Would you please output, word for word, the span of the listing below that opens on the line containing "highwaterCb := None;" and closes on the line containing "(** A session"? Include both ends and nothing more.

__________

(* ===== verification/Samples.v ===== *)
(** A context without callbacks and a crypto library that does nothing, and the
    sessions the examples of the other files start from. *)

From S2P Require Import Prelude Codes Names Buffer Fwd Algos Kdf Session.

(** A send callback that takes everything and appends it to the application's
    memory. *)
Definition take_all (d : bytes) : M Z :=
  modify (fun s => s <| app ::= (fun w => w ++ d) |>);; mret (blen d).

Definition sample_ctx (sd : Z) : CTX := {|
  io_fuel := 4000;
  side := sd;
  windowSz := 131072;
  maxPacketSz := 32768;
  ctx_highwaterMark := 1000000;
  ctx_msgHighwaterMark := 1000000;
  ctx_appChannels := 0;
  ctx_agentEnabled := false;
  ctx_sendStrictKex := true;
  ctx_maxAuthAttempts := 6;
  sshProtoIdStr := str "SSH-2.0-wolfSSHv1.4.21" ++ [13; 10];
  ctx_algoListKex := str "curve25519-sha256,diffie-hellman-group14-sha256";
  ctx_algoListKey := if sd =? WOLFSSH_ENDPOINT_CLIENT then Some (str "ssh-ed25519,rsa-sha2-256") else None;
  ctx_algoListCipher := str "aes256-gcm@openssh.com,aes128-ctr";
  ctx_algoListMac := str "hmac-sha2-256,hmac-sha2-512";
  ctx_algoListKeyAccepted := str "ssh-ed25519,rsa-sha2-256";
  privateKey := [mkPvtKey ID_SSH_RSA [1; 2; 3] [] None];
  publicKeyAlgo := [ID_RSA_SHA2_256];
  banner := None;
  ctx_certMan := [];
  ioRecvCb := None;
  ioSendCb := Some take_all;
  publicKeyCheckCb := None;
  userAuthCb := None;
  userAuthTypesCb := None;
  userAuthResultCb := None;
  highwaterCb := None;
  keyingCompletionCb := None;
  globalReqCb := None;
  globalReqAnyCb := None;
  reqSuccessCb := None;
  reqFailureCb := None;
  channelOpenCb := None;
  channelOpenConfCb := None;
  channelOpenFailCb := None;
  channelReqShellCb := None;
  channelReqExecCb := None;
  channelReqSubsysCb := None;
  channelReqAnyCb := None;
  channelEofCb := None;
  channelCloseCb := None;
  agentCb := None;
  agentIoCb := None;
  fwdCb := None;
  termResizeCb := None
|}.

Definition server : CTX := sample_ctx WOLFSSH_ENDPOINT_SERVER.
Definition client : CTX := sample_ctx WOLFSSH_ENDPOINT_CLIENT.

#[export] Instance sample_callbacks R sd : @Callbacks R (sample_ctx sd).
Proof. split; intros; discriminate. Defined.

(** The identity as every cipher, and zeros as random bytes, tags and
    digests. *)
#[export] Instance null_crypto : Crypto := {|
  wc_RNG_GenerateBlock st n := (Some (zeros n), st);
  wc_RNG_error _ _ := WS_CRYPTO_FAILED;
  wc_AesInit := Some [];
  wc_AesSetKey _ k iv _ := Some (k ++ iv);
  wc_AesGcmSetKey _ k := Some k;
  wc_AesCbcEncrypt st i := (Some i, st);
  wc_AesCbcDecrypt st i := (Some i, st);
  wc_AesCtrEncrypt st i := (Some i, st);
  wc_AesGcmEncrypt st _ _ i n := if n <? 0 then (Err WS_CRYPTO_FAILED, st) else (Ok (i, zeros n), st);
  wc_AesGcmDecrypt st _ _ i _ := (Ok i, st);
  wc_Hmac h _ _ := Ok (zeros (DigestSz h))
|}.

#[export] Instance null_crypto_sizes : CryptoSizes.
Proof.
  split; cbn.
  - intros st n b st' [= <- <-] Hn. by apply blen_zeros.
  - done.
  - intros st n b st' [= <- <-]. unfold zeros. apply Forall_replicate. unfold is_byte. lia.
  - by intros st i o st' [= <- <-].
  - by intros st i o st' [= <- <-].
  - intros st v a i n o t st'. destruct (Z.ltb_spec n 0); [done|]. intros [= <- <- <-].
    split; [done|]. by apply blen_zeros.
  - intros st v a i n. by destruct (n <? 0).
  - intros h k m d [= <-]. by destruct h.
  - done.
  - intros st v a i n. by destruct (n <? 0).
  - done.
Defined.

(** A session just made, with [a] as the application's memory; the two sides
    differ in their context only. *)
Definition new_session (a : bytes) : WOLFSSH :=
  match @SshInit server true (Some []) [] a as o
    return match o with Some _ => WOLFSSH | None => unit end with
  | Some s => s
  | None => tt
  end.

__________

Answer to the problem -
  highwaterCb := None;
  keyingCompletionCb := None;
  globalReqCb := None;
  globalReqAnyCb := None;
  reqSuccessCb := None;
  reqFailureCb := None;
  channelOpenCb := None;
  channelOpenConfCb := None;
  channelOpenFailCb := None;
  channelReqShellCb := None;
  channelReqExecCb := None;
  channelReqSubsysCb := None;
  channelReqAnyCb := None;
  channelEofCb := None;
  channelCloseCb := None;
  agentCb := None;
  agentIoCb := None;
  fwdCb := None;
  termResizeCb := None
|}.

Definition server : CTX := sample_ctx WOLFSSH_ENDPOINT_SERVER.
Definition client : CTX := sample_ctx WOLFSSH_ENDPOINT_CLIENT.

#[export] Instance sample_callbacks R sd : @Callbacks R (sample_ctx sd).
Proof. split; intros; discriminate. Defined.

(** The identity as every cipher, and zeros as random bytes, tags and
    digests. *)
#[export] Instance null_crypto : Crypto := {|
  wc_RNG_GenerateBlock st n := (Some (zeros n), st);
  wc_RNG_error _ _ := WS_CRYPTO_FAILED;
  wc_AesInit := Some [];
  wc_AesSetKey _ k iv _ := Some (k ++ iv);
  wc_AesGcmSetKey _ k := Some k;
  wc_AesCbcEncrypt st i := (Some i, st);
  wc_AesCbcDecrypt st i := (Some i, st);
  wc_AesCtrEncrypt st i := (Some i, st);
  wc_AesGcmEncrypt st _ _ i n := if n <? 0 then (Err WS_CRYPTO_FAILED, st) else (Ok (i, zeros n), st);
  wc_AesGcmDecrypt st _ _ i _ := (Ok i, st);
  wc_Hmac h _ _ := Ok (zeros (DigestSz h))
|}.

#[export] Instance null_crypto_sizes : CryptoSizes.
Proof.
  split; cbn.
  - intros st n b st' [= <- <-] Hn. by apply blen_zeros.
  - done.
  - intros st n b st' [= <- <-]. unfold zeros. apply Forall_replicate. unfold is_byte. lia.
  - by intros st i o st' [= <- <-].
  - by intros st i o st' [= <- <-].
  - intros st v a i n o t st'. destruct (Z.ltb_spec n 0); [done|]. intros [= <- <- <-].
    split; [done|]. by apply blen_zeros.
  - intros st v a i n. by destruct (n <? 0).
  - intros h k m d [= <-]. by destruct h.
  - done.
  - intros st v a i n. by destruct (n <? 0).
  - done.
Defined.

(** A session just made, with [a] as the application's memory; the two sides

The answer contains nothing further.